目の前は180度展望の、フランチレストランだった。

「いらっしゃいませ」

姿勢良く、従業員が頭を下げた。

「予約していた藤崎です」

「藤崎様ですね、お待ちしておりました。
こちらへどうぞ」

従業員の後に続き、奥の席へ導かれる。

「こちらのお席をご用意致しました、
一番、眺めが宜しいお席です」

「まぁ、素敵」

理緒が目を輝かせた。

「藤崎様のご要望で、一番展望が良い席と頂戴しております」

「あ、ありがとうございます」

理緒が照れたように言った。

「どうぞ」

椅子をひかれ、理緒が姿勢良く座る。

「最初の乾杯は、お伺いしていた通り、
スパークリングワインでよろしいでしょうか?」

従業員がそう言うと、誠一郎が理緒に、

「ああ、それなのですが、私がレストランに
そう伝えておきました、あなたが飲めないなら
別のものに変更します」

誠一郎は、そこまで
注文してくれていたのか…

「いえ、私は飲めますので大丈夫です」

「かしこまりました、では、スパークリングワインをお持ちいたします」

そう言って従業員が下がって行った。

「先生、そこまで予約してくださっていたの…?」

「私なりに一応…あなたが飲めるかどうかも聞かずにすみませんでしたね」

「いえ、嬉しいです、先生は、飲めますか?」

「まぁ、たしなむ程度には…あなたは?」

「かなり飲める方かと…と言っても発泡酒とワインくらいですが」

「意外に飲めるのですね」

そう言っている最中、スパークリングワインを注ぎにソムリエがやってきた。

二人は乾杯し、シュワシュワしたスパークリングワインを味わった。

そして、何気に外を見た理緒が、

「先生、見て!大学病院が見えるわ!」

理緒が気がついたようだ。

「見えますね」

「ここからだと、近くに見えるわ…大学病院、こんなに大きいのね…」

「大学も一緒にあるので、さらに広く見えるでしょ?」

「えぇ……なんだか懐かしいわ…」

「あはたは、卒業したのでしょ?それにまだ4日しか経ってませんよ」

「そうでしたね…」

今日の理緒は、よく照れる。

そう言っているうちに、最初の一皿が来た。

「季節のお野菜をあしらった、
ヒラメのカルパッチョと、ホワイトアスパラのソースです」

「まぁ素敵…だから最初のスパークリングワインは
ドイツのゼクトだったのですか?」

「左様でございます、まずは、土壌のよいものから
お出しした方が…お詳しいのですね」

「あ、それほどでも…」

余計な事を言ったかなと、理緒は思った。
つい亮二と一緒にいて、いろいろ覚えてしまった。

ちなみに皿はノリタケで
カトラリーは本物のシルバー。

「ごゆっくりお楽しみください」

笑顔で従業員がいなくなった。

「…あなたは詳しいのですね」

「バレエをしていると、そういう方が多いので、勉強させられます」

誠一郎は、理緒が亮二の名前を出さないように、気を遣っていると思った。
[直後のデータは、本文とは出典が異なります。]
(** * Exact threshold-share reconstruction: a shallow embedding of
      [sssreconstruct.js] and the properties of its specification.

    The JavaScript program works on [BigInt] values, modelled as [Z]; on
    [Fraction] objects, modelled as a record of two [Z] fields; on arrays,
    modelled as lists accessed by index; on strings, modelled as the lists
    of their UTF-16 code units; on numbers, modelled as NaN, the infinities
    and the rationals; and on thrown [Error]s, modelled by an error monad.
    Loops become structural recursions over the index range they traverse,
    or fuelled recursions when the bound is not syntactic. *)

From Stdlib Require Import String Ascii.
From Stdlib Require Import ZArith List Bool Lia Arith.
From Stdlib Require Import QArith Qcanon Field Permutation Sorted.
Import ListNotations.

Local Open Scope Z_scope.

(** ** Errors and the error monad *)

(** The error kinds of the program.  The source throws [Error] objects
    distinguished by their message, or prints a message and exits with
    status 1; each constructor names one of those sites. *)
Inductive error : Type :=
| InvalidFraction      (* "Fraction denominator 0" *)
| DivisionByZero       (* "Division by zero fraction" *)
| InvalidThreshold     (* "k must be >= 2" / "k cannot exceed number of parsed shares" *)
| ReconstructionFailed (* "Failed to reconstruct with given shares." *)
| InvalidJson          (* "Invalid JSON: missing keys.n or keys.k" *)
| InvalidEntry         (* "Invalid entry for key ..." *)
| UnsupportedDigit     (* "Unsupported digit '...'" *)
| UnsupportedBase      (* "Unsupported base ..." *)
| InvalidDigit         (* "Digit '...' invalid for base ..." *)
| RangeError.          (* BigInt of a number that is no integer *)

Inductive result (A : Type) : Type :=
| Ok (a : A)
| Err (e : error).
Arguments Ok {A} a.
Arguments Err {A} e.

Definition bind {A B : Type} (m : result A) (f : A -> result B) : result B :=
  match m with
  | Ok a => f a
  | Err e => Err e
  end.

Notation "x <- m ;; f" := (bind m (fun x => f))
  (at level 61, m at next level, right associativity).
Notation "' p <- m ;; f" := (bind m (fun x => match x with p => f end))
  (at level 61, p pattern, m at next level, right associativity).

(** ** Strings and numbers *)

(** A string is the sequence of its UTF-16 code units. *)
Definition jsstring : Type := list Z.

(** The string a literal of one-byte characters stands for. *)
Definition jstr (s : string) : jsstring :=
  map (fun c => Z.of_nat (nat_of_ascii c)) (list_ascii_of_string s).
Coercion jstr : string >-> jsstring.
Bind Scope string_scope with jsstring.

(** [a === b] on strings. *)
Fixpoint string_eqb (a b : jsstring) : bool :=
  match a, b with
  | [], [] => true
  | x :: a', y :: b' => (x =? y) && string_eqb a' b'
  | _, _ => false
  end.

(** [a <= b] on strings: code unit by code unit, a prefix before its
    extensions. *)
Fixpoint string_leb (a b : jsstring) : bool :=
  match a, b with
  | [], _ => true
  | _ :: _, [] => false
  | x :: a', y :: b' => (x <? y) || ((x =? y) && string_leb a' b')
  end.

(** A number is NaN, an infinity, or finite; a finite number is held as
    the rational it equals. *)
Inductive number : Type :=
| NaN
| Infinity (negative : bool)
| Num (q : Q).

(** The number equal to the integer [z]; the program has it for the
    lengths of arrays and for what [round_to_double] returns. *)
Definition of_int (z : Z) : number := Num (inject_Z z).
Coercion of_int : Z >-> number.

(** [a < b] on numbers; a comparison with NaN is false. *)
Definition number_ltb (a b : number) : bool :=
  match a, b with
  | NaN, _ | _, NaN => false
  | _, Infinity true => false
  | Infinity true, _ => true
  | Infinity false, _ => false
  | Num _, Infinity false => true
  | Num p, Num q => negb (Qle_bool q p)
  end.

(** [BigInt(v)] for a number [v]: a RangeError unless [v] is an integer. *)
Definition BigInt_of_number (v : number) : result Z :=
  match v with
  | Num q =>
      if Z.rem (Qnum q) (Zpos (Qden q)) =? 0
      then Ok (Z.quot (Qnum q) (Zpos (Qden q)))
      else Err RangeError
  | NaN | Infinity _ => Err RangeError
  end.

(** [ToLength(v)], the length [Array.from({length: v})] gives its array:
    [v] truncated to an integer and clamped to [0, 2^53 - 1]. *)
Definition ToLength (v : number) : Z :=
  match v with
  | NaN | Infinity true => 0
  | Infinity false => 2 ^ 53 - 1
  | Num q => Z.min (Z.max 0 (Z.quot (Qnum q) (Zpos (Qden q)))) (2 ^ 53 - 1)
  end.

(** The number nearest to the integer [z], ties going to the even
    significand of 53 bits: [z] itself below 2^53 in absolute value, an
    infinity from 2^1024 - 2^970 on. *)
Definition round_to_double (z : Z) : number :=
  let a := Z.abs z in
  if a <? 2 ^ 53 then of_int z
  else
    let e := Z.log2 a - 52 in
    let q := Z.shiftr a e in
    let r := a - Z.shiftl q e in
    let half := 2 ^ (e - 1) in
    let q' := if (r >? half) || ((r =? half) && Z.odd q) then q + 1 else q in
    let m := Z.shiftl q' e in
    if m >=? 2 ^ 1024 then Infinity (z <? 0) else of_int (Z.sgn z * m).

(** ** BigInt gcd *)

Definition bigAbs (a : Z) : Z := if a >=? 0 then a else - a.

(** The loop [while (b !== 0n) { const t = a % b; a = b; b = t; }].
    [%] on BigInt is the truncating remainder, [Z.rem].  [None] means the
    fuel ran out before the loop ended. *)
Fixpoint bigGcd_loop (fuel : nat) (a b : Z) : option Z :=
  match fuel with
  | O => None
  | S fuel' => if b =? 0 then Some a else bigGcd_loop fuel' b (Z.rem a b)
  end.

Definition bigGcd_fuel (b : Z) : nat := S (Z.to_nat (bigAbs b)).

Definition bigGcd (a b : Z) : Z :=
  match bigGcd_loop (bigGcd_fuel b) (bigAbs a) (bigAbs b) with
  | Some g => g
  | None => 0
  end.

(** ** Fraction *)

Module Fraction.

Record t : Type := mk { n : Z; d : Z }.

(** [constructor(n, d = 1n)].  [/] on BigInt is the truncating
    quotient, [Z.quot]. *)
Definition new (n0 d0 : Z) : result t :=
  if d0 =? 0 then Err InvalidFraction
  else
    let '(n1, d1) := if d0 <? 0 then (- n0, - d0) else (n0, d0) in
    let g := bigGcd n1 d1 in
    Ok (mk (Z.quot n1 g) (Z.quot d1 g)).

Definition fromBigInt (x : Z) : result t := new x 1.

Definition add (a o : t) : result t :=
  new (n a * d o + n o * d a) (d a * d o).
Definition sub (a o : t) : result t :=
  new (n a * d o - n o * d a) (d a * d o).
Definition mul (a o : t) : result t :=
  new (n a * n o) (d a * d o).
Definition div (a o : t) : result t :=
  if n o =? 0 then Err DivisionByZero
  else new (n a * d o) (d a * n o).
Definition eq (a o : t) : bool := (n a =? n o) && (d a =? d o).
Definition isInteger (a : t) : bool := d a =? 1.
その心遣いに今は従おう。

料理は進み、二杯目は赤ワインにすることにした。

誠一郎は、理緒に選ばせた方が間違いないと思った。 

ハウスワインでもいいのだが、理緒がどれほど知識があるか知りたかった。
あと、自分が恥をかきたくなかったというのが、大きな理由だ。

「ワインリストから
好きなのをどうぞ」

そう誠一郎が言うと、理緒は、

「ハウスワインでいかが?」

と、遠慮するので、

「あなたの好みのもので」

と、誠一郎は言ってみた。

すると理緒がソムリエを呼び

「お料理に合う赤ワインをお願い致します」

と、自分で選ばなかった。

ソムリエは

「かしこまりました
では、シャトー・オー・ブリオンを」

理緒が少し驚いた顔をした。

「お客様は大変、お詳しいようで、これは、わたくしからサービスさせて頂きます」

誠一郎は、なんだか、すごいことが起こったようだが、取りあえず観賞することにした。

ただ、理緒が、でしゃばらないことが分かった。